Segment Start: Records to process
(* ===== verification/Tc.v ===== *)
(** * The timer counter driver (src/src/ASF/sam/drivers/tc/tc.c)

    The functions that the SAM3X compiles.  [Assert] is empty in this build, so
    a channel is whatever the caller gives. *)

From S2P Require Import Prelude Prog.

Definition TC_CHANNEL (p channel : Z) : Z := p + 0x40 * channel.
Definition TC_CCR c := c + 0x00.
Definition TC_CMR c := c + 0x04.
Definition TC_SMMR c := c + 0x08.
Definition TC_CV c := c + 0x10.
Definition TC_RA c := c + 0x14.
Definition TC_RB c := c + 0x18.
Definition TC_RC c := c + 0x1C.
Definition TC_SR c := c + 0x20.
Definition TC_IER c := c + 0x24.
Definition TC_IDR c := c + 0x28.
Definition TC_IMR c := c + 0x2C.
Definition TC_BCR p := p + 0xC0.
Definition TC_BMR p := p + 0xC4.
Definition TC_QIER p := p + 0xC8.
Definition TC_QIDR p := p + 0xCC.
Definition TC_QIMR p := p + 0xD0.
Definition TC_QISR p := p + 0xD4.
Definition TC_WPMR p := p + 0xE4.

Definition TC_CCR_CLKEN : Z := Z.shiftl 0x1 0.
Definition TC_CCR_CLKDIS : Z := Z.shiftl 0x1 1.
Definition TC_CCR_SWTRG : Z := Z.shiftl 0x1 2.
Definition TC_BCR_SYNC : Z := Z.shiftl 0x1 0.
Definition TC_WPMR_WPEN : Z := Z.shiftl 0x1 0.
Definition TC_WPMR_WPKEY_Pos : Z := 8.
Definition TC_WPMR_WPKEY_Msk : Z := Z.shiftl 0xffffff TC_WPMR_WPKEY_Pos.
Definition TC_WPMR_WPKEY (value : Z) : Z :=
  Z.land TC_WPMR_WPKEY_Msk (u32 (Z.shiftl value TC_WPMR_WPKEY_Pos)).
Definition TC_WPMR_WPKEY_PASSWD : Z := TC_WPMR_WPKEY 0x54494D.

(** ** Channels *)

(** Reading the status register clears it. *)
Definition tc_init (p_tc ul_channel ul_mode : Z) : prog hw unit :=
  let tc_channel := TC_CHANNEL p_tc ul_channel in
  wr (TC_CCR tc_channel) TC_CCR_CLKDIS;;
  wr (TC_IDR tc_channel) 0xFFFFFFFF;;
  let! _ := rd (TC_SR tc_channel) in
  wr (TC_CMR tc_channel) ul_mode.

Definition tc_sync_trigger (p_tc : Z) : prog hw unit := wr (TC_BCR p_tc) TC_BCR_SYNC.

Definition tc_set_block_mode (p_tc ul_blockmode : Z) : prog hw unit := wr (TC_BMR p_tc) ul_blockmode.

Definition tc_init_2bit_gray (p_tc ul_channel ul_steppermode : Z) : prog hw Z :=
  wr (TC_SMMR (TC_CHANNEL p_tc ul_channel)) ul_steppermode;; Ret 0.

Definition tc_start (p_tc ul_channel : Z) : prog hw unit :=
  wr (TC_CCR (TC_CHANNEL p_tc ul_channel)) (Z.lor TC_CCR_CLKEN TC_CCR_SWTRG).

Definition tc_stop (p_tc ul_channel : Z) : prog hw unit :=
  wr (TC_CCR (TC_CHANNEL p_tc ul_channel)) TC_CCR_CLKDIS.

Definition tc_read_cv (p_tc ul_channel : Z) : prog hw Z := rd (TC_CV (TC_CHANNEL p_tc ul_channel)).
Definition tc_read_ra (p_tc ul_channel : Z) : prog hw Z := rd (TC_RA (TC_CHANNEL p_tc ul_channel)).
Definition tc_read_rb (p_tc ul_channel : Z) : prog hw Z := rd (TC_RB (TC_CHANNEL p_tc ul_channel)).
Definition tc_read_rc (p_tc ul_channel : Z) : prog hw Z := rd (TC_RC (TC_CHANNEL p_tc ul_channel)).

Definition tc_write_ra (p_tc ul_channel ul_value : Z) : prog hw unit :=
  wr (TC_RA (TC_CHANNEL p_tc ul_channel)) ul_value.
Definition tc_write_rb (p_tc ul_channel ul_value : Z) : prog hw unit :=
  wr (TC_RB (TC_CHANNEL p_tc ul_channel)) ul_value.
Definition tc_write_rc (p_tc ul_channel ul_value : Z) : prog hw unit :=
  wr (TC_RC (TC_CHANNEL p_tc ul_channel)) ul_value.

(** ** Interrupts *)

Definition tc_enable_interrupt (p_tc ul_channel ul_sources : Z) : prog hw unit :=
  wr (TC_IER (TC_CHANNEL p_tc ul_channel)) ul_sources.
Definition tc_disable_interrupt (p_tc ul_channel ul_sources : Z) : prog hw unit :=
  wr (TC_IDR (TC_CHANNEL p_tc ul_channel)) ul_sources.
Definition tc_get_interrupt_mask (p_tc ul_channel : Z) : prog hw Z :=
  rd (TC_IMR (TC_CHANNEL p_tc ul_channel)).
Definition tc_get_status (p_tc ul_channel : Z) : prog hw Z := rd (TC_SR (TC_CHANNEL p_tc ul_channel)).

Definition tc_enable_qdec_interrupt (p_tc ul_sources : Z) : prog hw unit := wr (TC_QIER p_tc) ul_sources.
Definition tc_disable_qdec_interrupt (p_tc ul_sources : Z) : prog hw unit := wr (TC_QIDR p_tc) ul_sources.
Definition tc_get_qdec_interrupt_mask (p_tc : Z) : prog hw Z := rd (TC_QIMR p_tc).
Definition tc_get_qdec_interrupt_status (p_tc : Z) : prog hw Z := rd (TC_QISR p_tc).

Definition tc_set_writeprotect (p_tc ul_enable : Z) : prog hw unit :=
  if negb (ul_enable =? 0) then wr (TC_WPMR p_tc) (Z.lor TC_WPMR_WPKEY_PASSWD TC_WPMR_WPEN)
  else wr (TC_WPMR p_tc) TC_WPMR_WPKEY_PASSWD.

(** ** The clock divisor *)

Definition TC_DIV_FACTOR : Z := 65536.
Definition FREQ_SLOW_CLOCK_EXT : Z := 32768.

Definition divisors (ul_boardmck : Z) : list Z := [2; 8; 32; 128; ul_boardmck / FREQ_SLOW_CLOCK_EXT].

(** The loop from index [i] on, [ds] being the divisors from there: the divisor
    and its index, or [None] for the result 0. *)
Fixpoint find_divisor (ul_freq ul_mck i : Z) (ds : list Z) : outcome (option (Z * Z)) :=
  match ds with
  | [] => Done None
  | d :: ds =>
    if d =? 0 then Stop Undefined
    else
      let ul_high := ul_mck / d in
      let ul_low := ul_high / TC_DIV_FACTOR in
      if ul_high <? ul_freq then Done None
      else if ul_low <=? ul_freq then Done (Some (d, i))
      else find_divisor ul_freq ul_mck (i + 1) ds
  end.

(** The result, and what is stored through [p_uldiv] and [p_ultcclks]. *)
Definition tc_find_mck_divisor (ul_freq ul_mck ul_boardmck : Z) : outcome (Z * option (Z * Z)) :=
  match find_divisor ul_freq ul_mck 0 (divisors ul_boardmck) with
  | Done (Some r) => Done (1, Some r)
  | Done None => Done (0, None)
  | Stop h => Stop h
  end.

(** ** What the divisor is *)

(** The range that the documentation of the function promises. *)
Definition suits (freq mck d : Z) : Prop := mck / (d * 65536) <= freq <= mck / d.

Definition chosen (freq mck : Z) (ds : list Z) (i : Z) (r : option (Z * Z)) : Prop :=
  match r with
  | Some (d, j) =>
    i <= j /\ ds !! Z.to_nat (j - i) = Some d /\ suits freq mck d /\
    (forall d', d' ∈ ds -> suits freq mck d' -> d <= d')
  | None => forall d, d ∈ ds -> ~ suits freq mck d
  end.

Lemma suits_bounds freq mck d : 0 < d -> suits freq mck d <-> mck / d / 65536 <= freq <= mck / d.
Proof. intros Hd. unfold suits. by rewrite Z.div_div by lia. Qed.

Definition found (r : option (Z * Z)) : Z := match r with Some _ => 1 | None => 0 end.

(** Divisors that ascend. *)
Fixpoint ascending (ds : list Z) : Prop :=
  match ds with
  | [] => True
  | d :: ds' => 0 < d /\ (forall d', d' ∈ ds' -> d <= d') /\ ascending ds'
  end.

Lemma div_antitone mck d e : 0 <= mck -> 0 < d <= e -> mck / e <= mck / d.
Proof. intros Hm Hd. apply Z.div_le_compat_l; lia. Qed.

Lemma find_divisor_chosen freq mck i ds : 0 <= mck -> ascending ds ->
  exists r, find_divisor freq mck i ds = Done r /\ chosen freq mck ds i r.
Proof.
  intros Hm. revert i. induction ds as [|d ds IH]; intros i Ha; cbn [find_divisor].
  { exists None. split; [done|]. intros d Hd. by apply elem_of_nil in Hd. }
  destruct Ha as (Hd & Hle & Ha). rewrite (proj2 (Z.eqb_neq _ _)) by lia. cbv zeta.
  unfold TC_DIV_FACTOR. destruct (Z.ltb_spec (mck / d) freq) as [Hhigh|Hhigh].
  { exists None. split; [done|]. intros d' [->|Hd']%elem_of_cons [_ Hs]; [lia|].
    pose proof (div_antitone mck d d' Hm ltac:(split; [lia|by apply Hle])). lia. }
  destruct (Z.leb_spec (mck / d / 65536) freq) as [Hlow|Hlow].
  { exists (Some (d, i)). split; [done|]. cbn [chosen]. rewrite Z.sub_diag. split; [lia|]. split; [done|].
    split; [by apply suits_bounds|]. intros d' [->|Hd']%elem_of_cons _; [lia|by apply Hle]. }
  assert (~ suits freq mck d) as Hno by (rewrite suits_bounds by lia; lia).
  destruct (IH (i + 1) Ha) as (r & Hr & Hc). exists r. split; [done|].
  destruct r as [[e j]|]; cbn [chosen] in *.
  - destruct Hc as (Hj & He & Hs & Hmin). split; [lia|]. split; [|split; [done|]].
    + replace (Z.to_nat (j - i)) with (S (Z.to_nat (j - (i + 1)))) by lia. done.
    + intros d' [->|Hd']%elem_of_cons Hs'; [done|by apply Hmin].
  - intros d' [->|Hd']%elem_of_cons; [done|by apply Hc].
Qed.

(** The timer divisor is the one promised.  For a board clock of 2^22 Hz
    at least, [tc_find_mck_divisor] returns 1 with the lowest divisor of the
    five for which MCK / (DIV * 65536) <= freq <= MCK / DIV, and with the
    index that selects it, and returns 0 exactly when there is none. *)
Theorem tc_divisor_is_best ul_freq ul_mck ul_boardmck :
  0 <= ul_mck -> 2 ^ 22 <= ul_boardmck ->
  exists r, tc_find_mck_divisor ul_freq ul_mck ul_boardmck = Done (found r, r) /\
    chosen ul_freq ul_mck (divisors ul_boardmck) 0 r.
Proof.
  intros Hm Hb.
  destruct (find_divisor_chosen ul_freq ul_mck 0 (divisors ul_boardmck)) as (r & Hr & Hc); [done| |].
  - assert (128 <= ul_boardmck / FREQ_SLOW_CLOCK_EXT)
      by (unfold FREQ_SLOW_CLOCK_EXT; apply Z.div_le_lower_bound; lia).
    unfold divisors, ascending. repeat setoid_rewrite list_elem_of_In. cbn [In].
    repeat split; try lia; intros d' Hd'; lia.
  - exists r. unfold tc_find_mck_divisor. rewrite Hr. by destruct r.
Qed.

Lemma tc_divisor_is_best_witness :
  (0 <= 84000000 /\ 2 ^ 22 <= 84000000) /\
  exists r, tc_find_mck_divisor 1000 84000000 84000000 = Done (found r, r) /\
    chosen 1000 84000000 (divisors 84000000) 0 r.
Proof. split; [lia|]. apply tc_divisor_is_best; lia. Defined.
Segment End: Records to process
From the first line of the listing above to the line with "(** Reading the status register clears it. *)", please transcribe each line exactly, both ends included, and nothing beyond that.

▶ [Output of the task]
(* ===== verification/Tc.v ===== *)
(** * The timer counter driver (src/src/ASF/sam/drivers/tc/tc.c)

    The functions that the SAM3X compiles.  [Assert] is empty in this build, so
    a channel is whatever the caller gives. *)

From S2P Require Import Prelude Prog.

Definition TC_CHANNEL (p channel : Z) : Z := p + 0x40 * channel.
Definition TC_CCR c := c + 0x00.
Definition TC_CMR c := c + 0x04.
Definition TC_SMMR c := c + 0x08.
Definition TC_CV c := c + 0x10.
Definition TC_RA c := c + 0x14.
Definition TC_RB c := c + 0x18.
Definition TC_RC c := c + 0x1C.
Definition TC_SR c := c + 0x20.
Definition TC_IER c := c + 0x24.
Definition TC_IDR c := c + 0x28.
Definition TC_IMR c := c + 0x2C.
Definition TC_BCR p := p + 0xC0.
Definition TC_BMR p := p + 0xC4.
Definition TC_QIER p := p + 0xC8.
Definition TC_QIDR p := p + 0xCC.
Definition TC_QIMR p := p + 0xD0.
Definition TC_QISR p := p + 0xD4.
Definition TC_WPMR p := p + 0xE4.

Definition TC_CCR_CLKEN : Z := Z.shiftl 0x1 0.
Definition TC_CCR_CLKDIS : Z := Z.shiftl 0x1 1.
Definition TC_CCR_SWTRG : Z := Z.shiftl 0x1 2.
Definition TC_BCR_SYNC : Z := Z.shiftl 0x1 0.
Definition TC_WPMR_WPEN : Z := Z.shiftl 0x1 0.
Definition TC_WPMR_WPKEY_Pos : Z := 8.
Definition TC_WPMR_WPKEY_Msk : Z := Z.shiftl 0xffffff TC_WPMR_WPKEY_Pos.
Definition TC_WPMR_WPKEY (value : Z) : Z :=
  Z.land TC_WPMR_WPKEY_Msk (u32 (Z.shiftl value TC_WPMR_WPKEY_Pos)).
Definition TC_WPMR_WPKEY_PASSWD : Z := TC_WPMR_WPKEY 0x54494D.

(** ** Channels *)

(** Reading the status register clears it. *)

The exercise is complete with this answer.